小时候不知道长大了会干些什么,隐约地觉得可能会对哲学感兴趣,也从未积极地尝试过。考大学时,是大哥替我填的志愿。大学进入生物系学习,对生物当然也没有太多的热情。但有一门课我学得最好,辨证唯物主义是大学一年级学生必修的基础课,因为是副课,大家都不在乎。统一考试时,我居然得了全校最高分。这是关于世界观和方法论的课程。即使现在,我还觉得其中对物质界规律的阐述非常精妙,使我看到世界原是在自然规律作用下运动变化着的。
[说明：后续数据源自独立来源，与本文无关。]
(** Accepting a baseline resolves exactly the reviewed runs. A confirmation
    that succeeds either repeats a valid decision of the same operation, actor
    and source and changes nothing, or is bound to the digest of the review made
    in the same call, whose runs are all the unresolved runs of the source: then
    no run of the source requires reconciliation any more, the run history is
    untouched, the source is unscheduled and has no ready plan, and no other
    source's runs or configuration change. Both locks are given back. *)
Theorem baseline_accepted source operation actor digest ack s u s' :
  confirm source operation actor digest ack s = (Ok u, s') →
  session_locks s' = session_locks s ∧
  ((∃ a, decided_before s operation = Some a ∧ rcn_valid a = true ∧ rcn_actor a = actor ∧ rcn_source a = source ∧ s' = s) ∨
   (decided_before s operation = None ∧ baseline source s s' ∧ reconciliation_required source s' = (Ok false, s') ∧
    ∃ reviewed runs, runs ≠ [] ∧ dget "runs" reviewed = PList (run_json <$> runs) ∧
      py_eqb (PStr (fingerprint (dpop "digest" reviewed))) (PStr digest) = true ∧ lists_unresolved s source runs)).
Proof.
  unfold confirm. intros H. apply bind_Ok in H as ([] & ? & [_ ->]%raise_if_Ok & H).
  unfold waiting_lock in H. apply with_lock_Ok in H as (Hk1 & s1 & H & ->). apply with_lock_Ok in H as (Hk2 & s2 & H & ->).
  apply confirm_body_Ok in H as (El & H). simpl in El.
  assert (session_locks s2 ∖ {[lock_path]} ∖ {[lock_path +:+ ".reconciliation"]} = session_locks s) as Elocks.
  { rewrite El. simpl in Hk2. set_solver. }
  split; [exact Elocks|]. destruct H as [(a & Ha & ? & ? & ? & ->)|(Hn & Hb & reviewed & runs & Hrev & Hne & Hd & Hl)].
  - left. exists a. split_and!; try done. destruct s. unfold on_session_locks in *. simpl in *. by rewrite Elocks.
  - right. split; [done|]. destruct Hb as [b1 b2 b3 b4 b5 b6]. split; [by split|]. split; [by apply unresolved_none|].
    apply review_Ok in Hrev as (_ & row & _ & _ & Eruns & _). exists reviewed, runs. by split_and!.
Qed.
End Reconciliation.

(** ** A concrete decision *)

Definition uncertain_run : SyncRun :=
  mkRun 3 "pve-a" "proxmox" SCHEDULED 0 (Some 1000%Z) (Some 1%Z) OUTCOME_UNCERTAIN None None no_counts (Some "OUTCOME_UNCERTAIN") None
    "system/scheduler".
Definition uncertain_db : db := on_sync_runs (λ _, {[ 3%N := uncertain_run ]}) sample_db.
Definition sample_audit (_ : N) (source : string) : result exn pydict :=
  Ok [("guard_instance", PStr "g"); ("result", PDict [("source_instance", PStr source)])].
Definition sample_review : pydict :=
  match (review sample_hash sample_time sample_time sample_audit "/run/apply.lock" "pve-a" 8 uncertain_db).1 with
  | Ok d => d
  | Err _ => []
  end.
Definition review_digest : string := py_str (dget "digest" sample_review).
Definition sample_confirm (digest : string) : result exn unit * db :=
  confirm sample_hash sample_time sample_time sample_audit "/run/apply.lock" "pve-a" 8 "admin" digest ACKNOWLEDGEMENTS uncertain_db.

Lemma confirm_refused_unchanged_witness : (sample_confirm "other").2 = uncertain_db.
Proof.
  apply (confirm_refused_unchanged sample_hash sample_time sample_time sample_audit "/run/apply.lock" "pve-a" 8 "admin" "other"
    ACKNOWLEDGEMENTS uncertain_db (LifecycleError "SOURCE_LIFECYCLE_CONFLICT")).
  vm_compute. reflexivity.
Defined.

Lemma baseline_accepted_witness :
  (sample_confirm review_digest).1 = Ok tt ∧ reconciliation_required "pve-a" uncertain_db = (Ok true, uncertain_db) ∧
  reconciliation_required "pve-a" (sample_confirm review_digest).2 = (Ok false, (sample_confirm review_digest).2).
Proof.
  split; [vm_compute; reflexivity|]. split; [vm_compute; reflexivity|].
  destruct (baseline_accepted sample_hash sample_time sample_time sample_audit "/run/apply.lock" "pve-a" 8 "admin" review_digest
    ACKNOWLEDGEMENTS uncertain_db tt (sample_confirm review_digest).2 ltac:(vm_compute; reflexivity))
    as [_ [(a & Ha & _)|(_ & _ & H & _)]].
  - exfalso. vm_compute in Ha. discriminate Ha.
  - exact H.
Defined.

(** ** The history over time *)

(** The writers of [sync_runs]: the calls of the repository, with whatever outcome, and
    the purge of a retired source. Everything else leaves the table alone. *)
Inductive runs_step (schema : string) (s : db) : db → Prop :=
| rn_repository s' : history_step s s' → runs_step schema s s'
| rn_purge source operation actor : runs_step schema s (purge_retired_source schema source operation actor s).2
| rn_other s' : sync_runs s' = sync_runs s → runs_step schema s s'.
(* ===== verification/Coordinator.v ===== *)
(** * Retirement coordinator (netbox_sync/retirement_coordinator.py)

    The handlers that drive a retirement: the review, the execution with its
    remote mutation, and the projection of a record. The remote worker is the
    class [GuardRemote] over a state of its own; every exchange with it is logged
    together with the database it found, so that what was durable when a mutation
    was sent can be stated. *)

From S2P Require Import Prelude PyValue SourceConfig Schema SourceOperations SourceLifecycle Retirement.
From stdpp Require Import base list strings gmap pretty.
From Stdlib Require Import ZArith Lia Ascii.
Local Open Scope string_scope.
#[local] Arguments py_eqb _ _ : simpl never.

(** ** The remote worker *)

(** [remote.call(action, operation, **fields)]. *)
Inductive remote_request :=
| Receipt (operation : N)
| Review (operation : N) (source : string) (cluster : pyval)
| ArchiveReview (operation : N) (source : string)
| Execute (operation : N) (digest : pyval)
| ArchiveExecute (operation : N) (digest : pyval)
| PurgeLocal (operation : N) (source : string) (digest : pyval)
| Audit (operation : N) (source : string)
| Namespace (operation : N) (source : string).
#[global] Instance remote_request_eq_dec : EqDecision remote_request.
Proof. solve_decision. Defined.

(** [{"guard_instance": ..., "result": ...}]. *)
Record envelope := mkEnvelope { env_guard : N; env_result : pydict }.

Class GuardRemote (W : Type) := remote_call : remote_request → M W exn envelope.

(** The requests that ask the guard to delete or to archive. *)
Definition mutates (q : remote_request) : bool :=
  match q with Execute _ _ | ArchiveExecute _ _ => true | _ => false end.

(** One exchange: the database at the time of the request, and the worker before
    and after it. *)
Record exchange (W : Type) := mkExchange {
  ex_db : db; ex_request : remote_request; ex_answer : result exn envelope; ex_before : W; ex_after : W }.
Arguments mkExchange {W}.
Arguments ex_db {W}.
Arguments ex_request {W}.
Arguments ex_answer {W}.
Arguments ex_before {W}.
Arguments ex_after {W}.

Record cworld (W : Type) := mkCW { cw_store : lworld; cw_remote : W; cw_log : list (exchange W) }.
Arguments mkCW {W}.
Arguments cw_store {W}.
Arguments cw_remote {W}.
Arguments cw_log {W}.
Definition cw_db {W} (w : cworld W) : db := lw_db (cw_store w).

(** The projection of a record; [purged] is the key only [_completed] adds. *)
Record retirement_view := mkView {
  vw_operation : string; vw_source : string; vw_state : RetirementState; vw_digest : pyval; vw_revision : string;
  vw_guard : string; vw_manifest : pyval; vw_mode : string; vw_safe_code : option string; vw_remove_credentials : option bool;
  vw_purged : bool }.

Definition public (r : retirement_row) : result exn retirement_view :=
  remote ← plan_remote r;
  digest ← py_item "digest" remote;
  manifest ← py_item "manifest" remote;
  format ← attr_get "format" manifest;
  Ok (mkView (uuid_str (ret_operation r)) (ret_source r) (ret_state r) digest (ret_revision r) (uuid_str (ret_guard_instance r))
        manifest (if py_eqb format (PInt 4) then "LEGACY_RETAIN" else "FULL_DELETE") (ret_safe_code r) (ret_remove_credentials r) false).

(** The keys of the file references of a row that no other source has. *)
Definition exclusive_keys (row : source_row) (refs : list SecretReference) : list string :=
  isort String.leb (remove_dups (secret_key <$> filter (λ r, secret_provider r = "file" ∧ r ∉ refs) (row_refs row))).

Section Coordinator.
Context {W : Type} `{!GuardRemote W}.
Context (schema : string) (sha256 : string → string) (time_str isoformat : Z → string).
Context (cleanup : list (list string) → list string → result exn pyval).
Context (lock_path : string).

Definition in_store {A} (m : M lworld exn A) : M (cworld W) exn A := λ w,
  let '(r, l) := m (cw_store w) in (r, mkCW l (cw_remote w) (cw_log w)).
Definition in_journal {A} (m : DB A) : M (cworld W) exn A := in_store (in_db m).

Definition call (q : remote_request) : M (cworld W) exn envelope := λ w,
  let '(r, g) := remote_call q (cw_remote w) in (r, mkCW (cw_store w) g (cw_log w ++ [mkExchange (cw_db w) q r (cw_remote w) g])%list).

(** [with self.store.lock(self.store.lock_path): body]. *)
Definition hold : cworld W → cworld W := λ w, mkCW (locked lock_path (cw_store w)) (cw_remote w) (cw_log w).
Definition release : cworld W → cworld W := λ w, mkCW (unlocked lock_path (cw_store w)) (cw_remote w) (cw_log w).
Definition store_lock {A} (body : M (cworld W) exn A) : M (cworld W) exn A :=
  held ← gets (λ w, bool_decide (lock_path ∈ session_locks (cw_db w)));
  raise_if held (LifecycleError "SOURCE_APPLY_ACTIVE");;
  modify hold;;
  finally body release.

(** ** Reads *)

Record retained_view := mkRetained { rt_view : lifecycle_view; rt_revision : string; rt_retirement : option retirement_hint }.

Definition retained_context (source : string) : M (cworld W) exn retained_view :=
  current ← in_journal (read sha256 time_str source);
  match current with
  | RegisteredView _ _ _ _ => raise (LifecycleError "SOURCE_RECOVERY_NOT_REMOVED")
  | RemovedView _ _ _ _ retirement =>
      row ← in_journal (journal_row source);
      hint ← in_journal (gets (λ s, retirement_hint_of s source None));
      mret (mkRetained current (revision sha256 time_str row) (match hint with Some h => Some h | None => retirement end))
  end.

(** The receipt that proves an operation whose rows are gone. *)
Definition completes (source : string) (operation : N) (receipt : pydict) : result exn bool :=
  if negb (py_eqb (dget "nonce" receipt) (PStr (uuid_str operation))) then Ok false
  else if negb (py_eqb (dget "source_instance" receipt) (PStr source)) then Ok false
  else if negb (py_eqb (dget "status" receipt) (PStr "SUCCEEDED")) then Ok false
  else if negb (is_True (dget "generation_closed" receipt)) then Ok false
  else format ← attr_get "format" (default (PDict []) (dlookup "manifest" receipt)); Ok (py_eqb format (PInt 2)).

Definition completed (source : string) (operation : N) : M (cworld W) exn retirement_view :=
  registered ← in_journal (gets (λ s, bool_decide (is_Some (sources s !! source))));
  raise_if registered (LifecycleError "RETIREMENT_CONFLICT");;
  result ← call (Receipt operation);
  let receipt := env_result result in
  proved ← lift (completes source operation receipt);
  raise_if (negb proved) (LifecycleError "RETIREMENT_CONFLICT");;
  digest ← lift (py_item "digest" (PDict receipt));
  manifest ← lift (py_item "manifest" (PDict receipt));
  mret (mkView (uuid_str operation) source RT_FINALIZED digest "" (uuid_str (env_guard result)) manifest "FULL_DELETE" None (Some true) true).
(* ===== verification/CoordinatorOutcome.v ===== *)
(** * What a refused retirement proves (netbox_sync/retirement_coordinator.py)

    The coordinator records a retirement as BLOCKED only when the mutation it
    sent was refused for a definite reason; every other failure after the
    dispatch leaves it uncertain. The proof needs that no local step can pose as
    an answer of the worker: only an exchange raises a [ControlError]. *)

From S2P Require Import Prelude PyValue SourceConfig Schema SourceOperations SourceLifecycle Retirement RetirementSpec Coordinator.
From stdpp Require Import base list strings gmap pretty.
From Stdlib Require Import ZArith Lia Ascii.
Local Open Scope string_scope.
#[local] Arguments py_eqb _ _ : simpl never.

(** ** Only an exchange raises a [ControlError] *)

Definition local_error (e : exn) : Prop := match e with ControlError _ => False | _ => True end.

Lemma py_item_local k v : fails local_error (py_item k v).
Proof. destruct v as [| | | | |d]; try done. simpl. by destruct (dlookup k d). Qed.
Lemma attr_get_local k v : fails local_error (attr_get k v).
Proof. by destruct v. Qed.
#[export] Hint Resolve py_item_local attr_get_local : raises.

Lemma plan_remote_local r : fails local_error (plan_remote r).
Proof. apply py_item_local. Qed.
#[export] Hint Resolve plan_remote_local : raises.
Lemma plan_format_local n r : fails local_error (plan_format_is n r).
Proof. unfold plan_format_is, plan_manifest. raises. Qed.
Lemma public_local r : fails local_error (public r).
Proof. unfold public. raises. Qed.
#[export] Hint Resolve plan_format_local public_local : raises.

Lemma py_ltb_local v w : fails local_error (py_ltb v w).
Proof.
  revert w. induction v as [| | | |l IH|] using pyval_ind'; intros w; destruct w as [| | | |l'|]; try done.
  revert l'. induction IH as [|x l Hx Hl IHl]; intros [|y l']; try done. cbn [py_ltb]. destruct (py_eqb x y); [apply (IHl l')|apply Hx].
Qed.
#[export] Hint Resolve py_ltb_local : raises.
Lemma py_insert_local x l : fails local_error (py_insert x l).
Proof. induction l as [|y l IH]; simpl; by raises. Qed.
#[export] Hint Resolve py_insert_local : raises.
Lemma py_sorted_local l : fails local_error (py_sorted l).
Proof. induction l as [|y l IH]; simpl; by raises. Qed.
Lemma mapR_local {A B} (f : A → result exn B) l : (∀ x, fails local_error (f x)) → fails local_error (mapR f l).
Proof. intros Hf. induction l as [|x l IH]; simpl; by raises. Qed.
Lemma py_first_local v : fails local_error (py_first v).
Proof. unfold py_first. raises; done. Qed.
Lemma py_iter_local v : fails local_error (py_iter v).
Proof. unfold py_iter. raises; done. Qed.
#[export] Hint Resolve py_sorted_local mapR_local py_first_local py_iter_local : raises.

Lemma receipt_matches_local source r g receipt : fails local_error (receipt_matches source r g receipt).
Proof. unfold receipt_matches. raises. Qed.
#[export] Hint Resolve receipt_matches_local : raises.

Lemma record_of_local source operation actor s : raises local_error (record_of source operation actor) s.
Proof. unfold record_of. raises; done. Qed.
Lemma update_local operation f s : raises local_error (update_retirement operation f) s.
Proof. unfold update_retirement. raises; done. Qed.
Lemma returning_local operation s : raises local_error (returning operation) s.
Proof. unfold returning. raises; done. Qed.
Lemma gate_local source s : raises local_error (source_gate source true false) s.
Proof. done. Qed.
Lemma clock_local s : raises local_error clock_timestamp s.
Proof. done. Qed.
#[export] Hint Resolve record_of_local update_local returning_local gate_local clock_local : raises.

Lemma uncertain_local source operation actor code s : raises local_error (uncertain source operation actor code) s.
Proof. unfold uncertain. raises; done. Qed.
Lemma resolve_local source operation actor g receipt s : raises local_error (resolve source operation actor g receipt) s.
Proof. unfold resolve. raises; done. Qed.
#[export] Hint Resolve uncertain_local resolve_local : raises.

(** ** Steps that block nothing *)

Definition unblocked (operation : N) (s : db) : Prop := state_of s operation ≠ Some RT_BLOCKED.

Lemma unblocked_same operation s s' :
  source_retirements s' = source_retirements s → keeps (unblocked operation) s s'.
Proof. intros E. unfold keeps, unblocked, state_of. by rewrite E. Qed.

Lemma update_unblocked operation k f s :
  (∀ r, ret_state (f r) = RT_BLOCKED → ret_state r = RT_BLOCKED) → moves (keeps (unblocked operation)) (update_retirement k f) s.
Proof.
  intros Hf. unfold update_retirement. db_moves. unfold keeps, unblocked, state_of. simpl.
  destruct (decide (k = operation)) as [->|]; [|by rewrite lookup_alter_ne]. rewrite lookup_alter_eq.
  destruct (source_retirements s !! operation) as [r|]; [|done]. simpl. intros Hn [= E]. apply Hn. f_equal. auto.
Qed.
Definition archive_execute (operation digest : pyval) : M hlog guard_exn pydict :=
  nonce ← nonce_ operation;
  raise_if (negb (digest_value digest)) (GuardTransportError "GUARD_DIGEST_INVALID" false);;
  value ← request_ (mkHttp POST "sources/archive-execute/" [("nonce", PStr nonce); ("digest", digest)]);
  check_receipt value nonce true;;
  raise_if (negb (py_eqb (dget "digest" value) digest) || negb (py_eqb (dget "status" value) (PStr "SUCCEEDED")) ||
            negb (py_eqb (manifest_get "format" value) (PInt 4)) || truthy (dget "deleted" value))
    (GuardTransportError "GUARD_RESPONSE_INVALID" true);;
  mret value.

(** The requests about single objects. *)
Definition positive_id (v : pyval) : bool := match v with PInt z => (0 <? z)%Z | _ => false end.

Definition create_body (nonce : string) (source resource cluster data : pyval) : pydict :=
  [("nonce", PStr nonce); ("source_instance", source); ("resource", resource); ("cluster_id", cluster); ("data", data)].

Definition create (nonce source resource cluster data : pyval) : M hlog guard_exn pydict :=
  nonce ← nonce_ nonce;
  value ← request_ (mkHttp POST "objects/create/" (create_body nonce source resource cluster data));
  raise_if (negb (positive_id (dget "id" value))) (GuardTransportError "GUARD_RESPONSE_INVALID" true);;
  mret value.

Definition wire_digest (v : pyval) : string := sha256 (json_dumps v).

Definition creation_receipt (nonce source resource cluster data : pyval) : M hlog guard_exn pydict :=
  nonce ← nonce_ nonce;
  let body := create_body nonce source resource cluster data in
  let expected := wire_digest (PList [source; resource; PDict [("wire", PStr (wire_digest (PDict body)))]; cluster]) in
  value ← request_ (mkHttp GET ("objects/receipts/" +:+ nonce +:+ "/") []);
  let mismatch := negb (py_eqb (dget "nonce" value) (PStr nonce)) || negb (py_eqb (dget "source_instance" value) source) ||
                  negb (py_eqb (dget "resource" value) resource) || negb (py_eqb (dget "digest" value) (PStr expected)) in
  match dget "object" value with
  | PDict obj => raise_if (mismatch || negb (positive_id (dget "id" obj))) (GuardTransportError "GUARD_RESPONSE_INVALID" false);; mret obj
  | _ => raise (GuardTransportError "GUARD_RESPONSE_INVALID" false)
  end.
(* ===== verification/RemovalTick.v ===== *)
(** * Background removal (netbox_sync/removal_queue.py, retirement_continuation.py)

    The maintenance of the lifecycle worker: one tick of the removal queue, which
    reviews and executes one confirmed request, and the continuation, which
    resumes one dispatched retirement. Both take turns with a cursor. *)

From S2P Require Import Prelude PyValue SourceConfig Schema RunHistory SourceOperations SourceLifecycle Retirement RetirementSpec Coordinator CoordinatorOutcome RunReconciliation RemovalQueue FairCursor.
From stdpp Require Import base list strings gmap pretty relations.
From Stdlib Require Import ZArith Lia Ascii.
Local Open Scope string_scope.
#[local] Arguments py_eqb _ _ : simpl never.

(** The maintenance worker: the cursors of the queue and of the continuation. *)
Record qworld (W : Type) := mkQW { qw_world : cworld W; qw_after : N; qw_resumed : N }.
Arguments mkQW {W}.
Arguments qw_world {W}.
Arguments qw_after {W}.
Arguments qw_resumed {W}.
Definition qw_db {W} (w : qworld W) : db := cw_db (qw_world w).

Definition waiting (s : db) : list (string * removal_row) :=
  select (λ _ q, bool_decide (rmv_state q = RM_WAITING)) (removal_requests s).
Definition next_request (after : N) (s : db) : option (string * removal_row) :=
  next_turn (λ kq, rmv_operation kq.2) after (waiting s).

(** Conditions that may end by themselves. *)
Definition transient : list string :=
  ["SOURCE_OPERATION_ACTIVE"; "SOURCE_APPLY_ACTIVE"; "LIFECYCLE_UNAVAILABLE"; "RETIREMENT_UNAVAILABLE"].

Definition block_request (source : string) (operation : N) (code : string) (s : db) : db :=
  on_removal_requests (update_where (λ k q, bool_decide (k = source) && bool_decide (rmv_operation q = operation))
    (λ q, mkRemoval (rmv_operation q) (rmv_actor q) (rmv_revision q) (rmv_display_name q) RM_BLOCKED (Some code) (rmv_created_at q))) s.

(** [code or fallback]. *)
Definition code_or (code : option string) (fallback : string) : string :=
  match code with Some c => if bool_decide (c = "") then fallback else c | None => fallback end.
后来读到叔本华的《婚姻的形而上学》,他认为婚姻及一切事情的背后都有一个超自然的自由意志操纵。这不同于尼采鼓吹的人的主观意志,也是我第一次看到把“意志”和一个超自然的力量联系起来。但我不喜欢的是,在这个自由意志的控制下,人没有任何自由。反而是在自然规律作用下,人的主观意志还可以有所作为。所以辨证唯物主义就成为我最初的一个信仰。
于是我在大学期间,逐渐变得开朗一些,也放弃了写日记的习惯,因为通常日记里都是一些对人生消极的感慨而已。这虽然有点可惜,但若是能使心灵解脱,那还是值得的。
“一线天”的角度
可是当我进入研究生阶段时,那种悲观和无奈又卷土重来了。我也试图同室友讨论人生的意义,但她总是说:“人活着就活着呗,该工作时工作,该吃时吃。我不明白你为什么要问这些问题。”这让我觉得很羞愧,为什么我从小到大都在问这些可能永远都找不着答案的问题呢?还把自己弄得这么不快乐,说不定以后会得神经病呢。
就这样,虽然正当年轻,心灵却已老了。但是日子还是要过,后来就来了美国。在这里倒是不怎么想那两个问题了。一方面因为进入一个全新的环境,有很多事情要做,也有很多困难要克服,这些事情好像就变成了目前活着的意义了;另一方面,我那发育不良的灵魂已经在二十多年缺乏营养的状况中,趋于枯萎而变得麻木了。但感谢上帝,在这样的情况下,我还有机会接触到福音,经过不长的抗拒就领受了主耶稣的恩典。也只有在这以后,我的心灵才真正地得了解脱,就像在杭州那个叫做“一线天”的大岩洞里,调整好自己的角度后,终于看到了那透过唯一的一丝裂缝射进来的光线。
回返的风筝
在我接受神存在这个事实的那一刻,死亡的阴影就全然消散了。虽然我对天堂这个概念并没有太深刻的体会,但对死亡的恐惧的确是不再存在了。
“神造万物,各按其时成为美好,又将永生安置在世人心里。”(《传》3:11)我既然知道神造万物,就知道我活在这里,必有活着的意义,我就像风筝又回到放飞者的手中。而且,从这段经文里可以看出,我以前只看到“万物各按其时成为美好”,却没看到前面的“神造万物”和后面的“将永生安置在人心里”。就像把一个身体去掉头和脚,中间那一段再美好,也必然会走向死亡。这就是我为什么会为那美丽的花没有归属而叹息,那也是我的灵在为自己的不归而忧伤。现在既然知道这一切都属于上帝,并且上帝安排好一切生命的时令,我只需在自己的生命中享受这一切就是了。所以现在每当注目于日月星辰、花草树木时,我心中便满是神的爱和对神的感恩。
这样,我是从以往心灵的坟墓中走出来,亲身体验了死而复活的大奇迹。可是,中国还有那么多的灵魂像我当初一样,经历长久的干旱和饥荒,终于死去。而我既然已被神治好,得以重见光明,我该做些什么呢?
作者来自中国江西省,现在密西根州立大学进修博士学位。